Development of a validated HPTLC method for quantification of stigmasterol in marine algae

This study presents the report of HPTLC method which has been developed and validated for quantification of stigmasterol in marine algae. The separation was performed on HPTLC Silica gel 60 F254 glass plate 20 cm x 10 cm. Good separation was performed in mobile phase using n-hexane: ethyl acetate: acetic acid (60: 36: 4, v/v/v). Determination and quantitation were achieved by densitometric scanning at 550 nm in absorbance mode. This method gave samples spot at Rr = 0.78 corresponding to stigmasterol standard. The method was validated in terms of precision and repeatability. Linearity range for stigmasterol was 0.5-10 µg/spot with correlation coefficient, R2=0.9746. The LOD and LOQ were found to be 0.61 µg and 2.04 µg respectively.

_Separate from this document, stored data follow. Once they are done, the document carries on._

(** * Monad wallet utilities: provider selection, network handshake and
      transfer dispatch

    A shallow embedding of the wallet utility module of the repository
    (the TypeScript module that exports [connectWallet], [sendPayment],
    [sendBulkPayment], ...) and of the decision of the Phantom warning
    component, followed by the properties of the specification and by
    further properties of the code.

    Modelling conventions.
    - JavaScript numbers are IEEE doubles.  Where a value depends on
      rounding they are Rocq's primitive binary64 floats: the fixed
      on-chain amount and its running total, balances, and the fee
      arithmetic of [Binary64].  The displayed amounts, which the
      module only compares with zero and passes through the fee
      formulas for reporting, are rationals ([Q]), and the fees
      reported for them are the exact values of the formulas.
    - Strings are [string] (sequences of 8-bit code units).
    - The module-level variable [connectedAccount], the browser's
      [localStorage] and the sequence of requests issued to the wallet
      form an explicit [State], threaded by a state-and-exception
      monad [M].
    - A wallet provider is an oracle: its answer to a request is a
      function of the events issued so far.
    - The answer to a request has the shape its JSON-RPC method
      returns; [None] stands for [null] where the source guards
      against it.
    - The module runs in a browser: [window] and [localStorage] exist.
      Writing to [localStorage] can fail; the host decides.
    - [console.log]/[warn]/[error] have no effect on the state and are
      left out.  [await] is sequencing in [M]; the module is modelled
      without interleaving of other callers. *)

From Stdlib Require Import ZArith QArith Qround List Ascii String Bool Lia Lqa.
From Stdlib Require Import Floats Uint63.
From Stdlib Require HexadecimalString.
From stdpp Require Import base option gmap strings.

#[local] Set Warnings "-inexact-float".

Local Open Scope Z_scope.
Local Open Scope string_scope.
Local Open Scope list_scope.

(** ** Regular expressions

    The source tests addresses with two regular-expression literals.
    They are embedded as regular expressions and matched with
    derivatives; both literals are anchored with [^] and [$], so a
    test is a match of the whole string. *)

Module Regex.

Inductive regex : Type :=
| Void : regex
| Eps : regex
| Class (p : ascii -> bool) : regex
| Seq (r1 r2 : regex) : regex
| Alt (r1 r2 : regex) : regex
| Star (r : regex) : regex.

Fixpoint nullable (r : regex) : bool :=
  match r with
  | Void => false
  | Eps => true
  | Class _ => false
  | Seq r1 r2 => nullable r1 && nullable r2
  | Alt r1 r2 => nullable r1 || nullable r2
  | Star _ => true
  end.

Fixpoint deriv (c : ascii) (r : regex) : regex :=
  match r with
  | Void => Void
  | Eps => Void
  | Class p => if p c then Eps else Void
  | Seq r1 r2 =>
      if nullable r1
      then Alt (Seq (deriv c r1) r2) (deriv c r2)
      else Seq (deriv c r1) r2
  | Alt r1 r2 => Alt (deriv c r1) (deriv c r2)
  | Star r0 => Seq (deriv c r0) (Star r0)
  end.

(** Smart constructors keep derivatives small. *)
Fixpoint simp (r : regex) : regex :=
  match r with
  | Seq r1 r2 =>
      match simp r1, simp r2 with
      | Void, _ => Void
      | _, Void => Void
      | Eps, r2' => r2'
      | r1', r2' => Seq r1' r2'
      end
  | Alt r1 r2 =>
      match simp r1, simp r2 with
      | Void, r2' => r2'
      | r1', Void => r1'
      | r1', r2' => Alt r1' r2'
      end
  | _ => r
  end.

Fixpoint matches (r : regex) (s : string) : bool :=
  match s with
  | EmptyString => nullable r
  | String c s' => matches (simp (deriv c r)) s'
  end.

Definition Plus (r : regex) : regex := Seq r (Star r).

Fixpoint Repeat (n : nat) (r : regex) : regex :=
  match n with
  | O => Eps
  | S n' => Seq r (Repeat n' r)
  end.

Definition in_range (lo hi c : ascii) : bool :=
  (N.leb (N_of_ascii lo) (N_of_ascii c)
   && N.leb (N_of_ascii c) (N_of_ascii hi))%bool.

(** A literal character. *)
Definition Lit (a : ascii) : regex := Class (Ascii.eqb a).

(** ASCII case folding, for the [i] flag. *)
Definition to_lower (c : ascii) : ascii :=
  if in_range "A" "Z" c then ascii_of_N (N_of_ascii c + 32) else c.

(** A class under the [i] flag accepts a character when the class
    accepts one of its two cases. *)
Definition to_upper (c : ascii) : ascii :=
  if in_range "a" "z" c then ascii_of_N (N_of_ascii c - 32) else c.

Definition ClassI (p : ascii -> bool) : regex :=
  Class (fun c => p (to_lower c) || p (to_upper c)).

Definition LitI (a : ascii) : regex := ClassI (Ascii.eqb a).

End Regex.

Import Regex.

(** [[a-fA-F0-9]] *)
Definition hex_class (c : ascii) : bool :=
  in_range "a" "f" c || in_range "A" "F" c || in_range "0" "9" c.

(** [[0-9a-f]] *)
Definition lower_hex_class (c : ascii) : bool :=
  in_range "0" "9" c || in_range "a" "f" c.

(** [/^0x[a-fA-F0-9]{40}$/] *)
Definition address_regex : regex :=
  Seq (Lit "0") (Seq (Lit "x") (Repeat 40 (Class hex_class))).

(** [/^0x0+[0-9a-f]$/i] *)
Definition placeholder_regex : regex :=
  Seq (LitI "0") (Seq (LitI "x") (Seq (Plus (LitI "0")) (ClassI lower_hex_class))).

(** ** Platform and chain configuration *)

Record PlatformConfig := mkPlatformConfig {
  feePercentage : Q;
  platformWallet : string;
  vatRefundPercentage : Q
}.

Definition PLATFORM_CONFIG : PlatformConfig := {|
  feePercentage := 1 # 2;
  platformWallet := "0x742d35Cc6634C0532925a3b844Bc9e7595f0bEb";
  vatRefundPercentage := 85 # 1
|}.

Record NativeCurrency := mkNativeCurrency {
  nc_name : string;
  nc_symbol : string;
  nc_decimals : Z
}.

Record MonadConfig := mkMonadConfig {
  rpcUrl : string;
  chainId : Z;
  chainIdHex : string;
  faucetUrl : string;
  explorers : list string;
  nativeCurrency : NativeCurrency
}.

Definition MONAD_CONFIG : MonadConfig := {|
  rpcUrl := "https://testnet-rpc.monad.xyz";
  chainId := 10143;
  chainIdHex := "0x279F";
  faucetUrl := "https://testnet.monad.xyz";
  explorers := [ "https://testnet.monadexplorer.com/";
                 "https://monad-testnet.socialscan.io/" ];
  nativeCurrency := {| nc_name := "Monad"; nc_symbol := "MON"; nc_decimals := 18 |}
|}.

(** ** Fee arithmetic *)

Definition calculatePlatformFee (amount : Q) : Q :=
  ((amount * feePercentage PLATFORM_CONFIG) / (100 # 1))%Q.

Definition calculateNetAmount (amount : Q) : Q :=
  let fee := calculatePlatformFee amount in
  (amount - fee)%Q.

(** The double nearest to an integer (ties to even). *)
Definition Number_of_Z (z : Z) : float :=
  SF2Prim (binary_normalize prec emax z 0 false).

(** The fee and VAT formulas in the arithmetic of the source: every
    operation rounds to the nearest double. *)
Module Binary64.

(** [PLATFORM_CONFIG.feePercentage] and
    [PLATFORM_CONFIG.vatRefundPercentage] *)
Definition feePercentage : float := 0.5.
Definition vatRefundPercentage : float := 85.

Definition calculatePlatformFee (amount : float) : float :=
  (amount * feePercentage / 100)%float.

Definition calculateNetAmount (amount : float) : float :=
  let fee := calculatePlatformFee amount in
  (amount - fee)%float.

Definition calculateVATRefund (vatAmount refundPercentage : float) : float :=
  let grossRefund := (vatAmount * refundPercentage / 100)%float in
  calculateNetAmount grossRefund.

Definition calculateVATAmount (billAmount vatRate : float) : float :=
  (billAmount * vatRate / (100 + vatRate))%float.

(** [calculatePlatformFee(a) + calculateNetAmount(a) === a] *)
Definition partitions (a : float) : bool :=
  PrimFloat.eqb (calculatePlatformFee a + calculateNetAmount a) a.

(** [0 <= calculateVATRefund(v) && calculateVATRefund(v) <= v], at the
    default percentage. *)
Definition refund_within (vatAmount : float) : bool :=
  let refund := calculateVATRefund vatAmount vatRefundPercentage in
  PrimFloat.leb 0 refund && PrimFloat.leb refund vatAmount.

(** The whole amount [n], and the amount of [n] cents ([n / 100]),
    for [n] below [2 ^ 53]. *)
Definition whole (n : N) : float := PrimFloat.of_uint63 (Uint63.of_Z (Z.of_N n)).
Definition cents (n : N) : float := (whole n / 100)%float.

End Binary64.

(** [P] at each of the [2 ^ d] numbers from [start] on. *)
Fixpoint holds_on (P : N -> bool) (d : nat) (start : N) : bool :=
  match d with
  | O => P start
  | S d' => holds_on P d' start && holds_on P d' (start + 2 ^ N.of_nat d')
  end.

(** ** Address validation *)

(** [!address] is true of the empty string only; the regular
    expression rejects it as well. *)
Definition isValidAddress (address : string) : bool :=
  if String.eqb address "" then false else matches address_regex address.

Definition isPlaceholder (recipient : string) : bool :=
  matches placeholder_regex recipient.

Definition TEST_ADDRESS : string := "0x70c573979F61710D3284120261B562e524ad3763".

(** ** Thrown values and results

    The source inspects a caught value in three ways: [instanceof
    Error], [.message] and [.code]. *)

Record Thrown := mkThrown {
  instanceofError : bool;
  message : string;
  code : option Z
}.

Definition new_Error (msg : string) : Thrown :=
  {| instanceofError := true; message := msg; code := None |}.

Inductive Result (A : Type) : Type :=
| Ok (a : A)
| Throw (e : Thrown).

Arguments Ok {A} a.
Arguments Throw {A} e.

(** ** Requests to a wallet provider *)

Record Transaction := mkTransaction {
  tx_from : option string;
  tx_to : string;
  tx_value : string;
  tx_gas : string
}.

Record AddChainParams := mkAddChainParams {
  ac_chainId : string;
  ac_chainName : string;
  ac_nativeCurrency : NativeCurrency;
  ac_rpcUrls : list string;
  ac_blockExplorerUrls : list string
}.

Inductive Request : Type :=
| eth_requestAccounts
| eth_accounts
| eth_getBalance (address tag : string)
| eth_sendTransaction (tx : Transaction)
| eth_getTransactionByHash (txHash : string)
| eth_getTransactionReceipt (txHash : string)
| wallet_switchEthereumChain (chain : string)
| wallet_addEthereumChain (params : AddChainParams).

Record TxInfo := mkTxInfo { gasPrice : option string }.

Record Receipt := mkReceipt {
  status : option string;
  gasUsed : option string
}.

The highest amount of stigmasterol content obtained from marine algae sample (track 6 and 16) were 1.90 % w/w and 1.94 % w/w respectively. HPTLC method was found to be a simple, precise, accurate and convenient method for rapid screening of active constituents present in ethanol and ethyl acetate extracts. It can be used for analysis and routine quality control of herbal materials and formulations containing marine algae.